Ehlers-Danlos Syndrome, Periodontal Type, 2

C1R, C1S

A number sign (#) is used with this entry because of evidence that Ehlers-Danlos syndrome periodontal type 2 (EDSPD2) is caused by heterozygous mutation in the C1S gene (120580) on chromosome 12p13.

For a general phenotypic description and discussion of genetic heterogeneity of EDSPD, see EDSPD1 (130080).

Clinical Features

Kapferer-Seebacher et al. (2016) studied 2 families with Ehlers-Danlos syndrome and periodontitis.
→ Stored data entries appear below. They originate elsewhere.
(** A list without its repeats: every element stays where it first
    occurs. *)
Fixpoint first_occurrences_from (seen l : list string) : list string :=
  match l with
  | [] => []
  | x :: l' =>
      if str_in x seen then first_occurrences_from seen l'
      else x :: first_occurrences_from (x :: seen) l'
  end.

Definition first_occurrences (l : list string) : list string :=
  first_occurrences_from [] l.

(** The algorithm of the Change Selector as the specification words it:
    one pass over the entries; a selected entry whose name is not yet
    recorded is recorded with the parsed line of its patch and its
    commit; a patch that does not parse fails the whole pass. *)
Fixpoint select (fnmatch : string -> string -> bool) (patterns : list string)
    (es : list (Commit * File)) (recorded : list (string * (Z * Commit)))
  : result (list (string * (Z * Commit))) :=
  match es with
  | [] => Ok recorded
  | (c, f) :: es' =>
      if selected fnmatch patterns f
         && negb (str_in (filename f) (map fst recorded))
      then
        line <- line_start_patch_of (patch f) ;;
        select fnmatch patterns es'
               (recorded ++ [(filename f, (line, c))])%list
      else select fnmatch patterns es' recorded
  end.

(** The name of a record of the selector's output. *)
Definition record_name (r : string * Z * Commit) : string := fst (fst r).

(** The name has a line feed somewhere before its last dot. *)
Definition line_feed_before_last_dot (filename : string) : bool :=
  match split_last_dot filename with
  | Some (stem, _) => has_char LF stem
  | None => false
  end.

Section Traces.

Context {float : Type}.

(** What a trace shows of each kind of call. *)

(** The files fetched with success: path and content. *)
Definition fetches (tr : trace float) : list (string * string) :=
  flat_map (fun e => match e with
                     | GetContents path _ (Ok content) => [(path, content)]
                     | _ => []
                     end) tr.

(** The prompts sent to the chat endpoint. *)
Definition chats (tr : trace float) : list string :=
  flat_map (fun e => match e with
                     | ChatCompletionCreate _ _ _ content _ => [content]
                     | _ => []
                     end) tr.

(** The prompts sent to the legacy completion endpoint. *)
Definition asked (tr : trace float) : list string :=
  flat_map (fun e => match e with
                     | CompletionCreate _ prompt _ _ _ => [prompt]
                     | _ => []
                     end) tr.

(** The comments a reply was posted to. *)
Definition posts (tr : trace float) : list Z :=
  flat_map (fun e => match e with
                     | CreateReply comment_id _ _ => [comment_id]
                     | _ => []
                     end) tr.

(** The reviews created: title, event and comments. *)
Definition reviews (tr : trace float)
  : list (string * string * list ReviewComment) :=
  flat_map (fun e => match e with
                     | CreateReview body ev comments _ => [(body, ev, comments)]
                     | _ => []
                     end) tr.

Definition raised {A} (r : result A) : option exn :=
  match r with Ok _ => None | Raise x => Some x end.

(** The exception a call was answered with, if it failed. *)
Definition failure (e : event float) : option exn :=
  match e with
  | GetPull _ _ r => raised r
  | GetContents _ _ r => raised r
  | ChatCompletionCreate _ _ _ _ r => raised r
  | GetIssueComments r => raised r
  | CompletionCreate _ _ _ _ r => raised r
  | CreateReply _ _ r => raised r
  | CreateReview _ _ _ r => raised r
  | Print _ => None
  end.

(** The files asked for, answered or not: path and commit. *)
Definition fetch_requests (tr : trace float) : list (string * string) :=
  flat_map (fun e => match e with
                     | GetContents path ref _ => [(path, ref)]
                     | _ => []
                     end) tr.

(** Nothing follows a failed call, and the exception of the failed call
    is the outcome of the run. *)
Fixpoint fail_fast (added : trace float) (outcome : option exn) : Prop :=
  match added with
  | [] => True
  | ev :: rest =>
      match failure ev with
      | None => fail_fast rest outcome
      | Some e => rest = [] /\ outcome = Some e
      end
  end.

(** A computation that stops at the first failed call. *)
Definition fails_fast {A} (m : M float A) : Prop :=
  forall t t' r, m t = (t', r) ->
    exists added, t' = (t ++ added)%list /\ fail_fast added (raised r).

(** The events of the loop of [main]. *)
Definition loop_event (e : event float) : bool :=
  match e with
  | GetContents _ _ _ | ChatCompletionCreate _ _ _ _ _ => true
  | _ => false
  end.

(** The events of [handle_replies]. *)
Definition handler_event (e : event float) : bool :=
  match e with
  | GetPull _ _ _ | GetIssueComments _ | CompletionCreate _ _ _ _ _
  | CreateReply _ _ _ | Print _ => true
  | _ => false
  end.

End Traces.

(** A fetched file with some content. *)
Definition nonempty (pc : string * string) : bool :=
  negb (String.length (snd pc) =? 0)%nat.

(** The prompt built for a fetched file. *)
Definition prompt_of (pc : string * string) : string :=
  prompt (fst pc) (snd pc).

(** What the loop of [main] leaves in the trace: fetches and chat
    requests only, one request per fetched file with some content, with
    the prompt of that file, in the same order; no file fetched twice. *)
Definition loop_trace {float : Type} (loop : trace float) : Prop :=
  forallb loop_event loop = true
  /\ chats loop = map prompt_of (filter nonempty (fetches loop))
  /\ NoDup (map fst (fetches loop)).

(** Where a comment of the loop of [main] comes from: a record, whose
    name and line it carries, and the answer of a chat request made with
    the prompt of that file's fetched content, which it carries under a
    heading. *)
Definition comment_origin {float : Type} (args : Args float)
    (records : list (string * Z * Commit)) (added : trace float)
    (c : ReviewComment) : Prop :=
  (exists commit, In (rc_path c, rc_line c, commit) records)
  /\ exists content text,
       content <> ""
       /\ In (rc_path c, content) (fetches added)
       /\ In (ChatCompletionCreate (openai_model args)
                (openai_temperature args) (openai_max_tokens args)
                (prompt (rc_path c) content) (Ok text)) added
       /\ rc_body c
          = "*ChatGPT review for " ++ rc_path c ++ ":*" ++ nl ++ text.

(** A comment written by the automation identity answers [target]. *)
Definition bot_answers (target : Comment) (c : Comment) : bool :=
  replies_to c target && is_bot c.

(** The human replies to comments of the bot that no comment of the bot
    answers. *)
Definition unanswered (comments : list Comment) : list Comment :=
  filter (fun reply =>
            negb (is_bot reply)
            && existsb (fun c => is_bot c && replies_to reply c) comments
            && negb (existsb (bot_answers reply) comments))
         comments.

(** The unanswered replies met while visiting one comment, in the order
    [handle_replies] meets them. *)
Definition pending_of (comments : list Comment) (comment : Comment)
  : list Comment :=
  if is_bot comment
  then filter (fun reply => negb (existsb (bot_answers reply) comments))
              (human_replies comments comment)
  else [].

(** What handling one reply adds to the trace when nothing fails: for an
    answered reply no call at all; for an unanswered one a completion
    request with the prompt of the reply, then its answer posted as a
    reply to that reply, then a line of output. *)
Definition reply_part {float : Type} (comments : list Comment)
    (model : string) (temperature : float) (max_tokens : Z)
    (reply : Comment) (part : trace float) : Prop :=
  if existsb (bot_answers reply) comments
  then exists line, part = [Print line]
  else exists text line,
         part = [CompletionCreate model (reply_prompt reply) temperature
                   max_tokens (Ok text);
                 CreateReply (id reply) text (Ok tt);
                 Print line].

(** The same for one comment of the list. *)
Definition comment_part {float : Type} (comments : list Comment)
    (model : string) (temperature : float) (max_tokens : Z)
    (comment : Comment) (part : trace float) : Prop :=
  if is_bot comment
  then exists parts,
         part = List.concat parts
         /\ Forall2 (reply_part comments model temperature max_tokens)
                    (human_replies comments comment) parts
  else exists line, part = [Print line].

(** [sub] occurs in [s]. *)
Definition contains (s sub : string) : Prop :=
  exists before after, s = before ++ sub ++ after.

End Spec.

(* ================================================================= *)
(** ** Sample pull requests *)

Module Samples.

(** [a.py] is modified in the first commit and again in the second. *)
Definition c1 : Commit :=
  mkCommit "c1"
    [mkFile "a.py" "modified" (Some "@@ -3,2 +3,4 @@ import os");
     mkFile "gone.py" "removed" (Some "@@ -1,2 +0,0 @@");
     mkFile "same.py" "unchanged" None].

Definition c2 : Commit :=
  mkCommit "c2"
    [mkFile "a.py" "modified" (Some "@@ -9,2 +9,4 @@ def f():");
     mkFile "README.md" "modified" (Some "@@ -1,1 +1,2 @@")].

Definition twice : PullRequest := mkPull [c1; c2].

(** One commit adds [app.ts]: the header starts at line 0. *)
Definition commit1 : Commit :=
  mkCommit "commit1" [mkFile "app.ts" "added" (Some "@@ -0,0 +1,10 @@")].

Definition one_file : PullRequest := mkPull [commit1].

(** Names recorded against the alphabet: [z.py] before [b.py] before
    [a.py], the last one changed again later. *)
Definition k1 : Commit :=
  mkCommit "k1"
    [mkFile "z.py" "added" (Some "@@ -0,0 +1,3 @@");
     mkFile "b.py" "modified" (Some "@@ -5,3 +5,4 @@")].

Definition k2 : Commit :=
  mkCommit "k2"
    [mkFile "a.py" "renamed" (Some "@@ -7,1 +7,1 @@");
     mkFile "z.py" "modified" (Some "@@ -2,1 +2,2 @@")].

Definition unordered : PullRequest := mkPull [k1; k2].

(** Two comments of the bot, and one human reply to the first. *)
Definition bot_a : Comment :=
  mkComment 1 bot_login None "*ChatGPT review for a.py:*" "c1" "a.py"
            (Some 3) "@@ -3,2 +3,4 @@ import os".

Definition bot_b : Comment :=
  mkComment 2 bot_login None "*ChatGPT review for b.py:*" "c1" "b.py"
            (Some 5) "@@ -5,3 +5,4 @@".

Definition human_reply : Comment :=
  mkComment 3 "alice" (Some 1) "Why is this a bug?" "c1" "a.py"
            (Some 3) "@@ -3,2 +3,4 @@ import os".

(** The answer of the bot to that reply, from an earlier run. *)
Definition bot_answer : Comment :=
  mkComment 4 bot_login (Some 3) "Because of the import." "c1" "a.py"
            (Some 3) "@@ -3,2 +3,4 @@ import os".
In the first family (family 16), the 45-year-old female proband exhibited mild elastic skin, easy bruising, fragile skin with pretibial discoloration, and early-onset periodontitis resulting in tooth loss in her teens. Her father, 1 sister and 1 brother, and 2 of her sons had a similar phenotype. Other features in the proband and her affected sister included significant spinal osteoarthritis, fragile skin on the fingers and legs, irritable bowel symptoms, and flu-like symptoms without fever. Three of the affected individuals were diagnosed with cancer, including Wilms tumor. In the second family (family 17), the proband was a 75-year-old man with features of periodontal EDS including thin, fragile, and hyperelastic skin, easy bruising, atrophic scars, pretibial discoloration, and scoliosis. He developed periodontitis in his 20s and had lost 20 teeth by age 60. Eight of 9 affected relatives also had early-onset periodontitis, gingival recession, early tooth loss, and pretibial discoloration. In addition, 4 affected relatives had cancer, including of the uterus, breast, and colon, and lymphocytic lymphoma of the lung.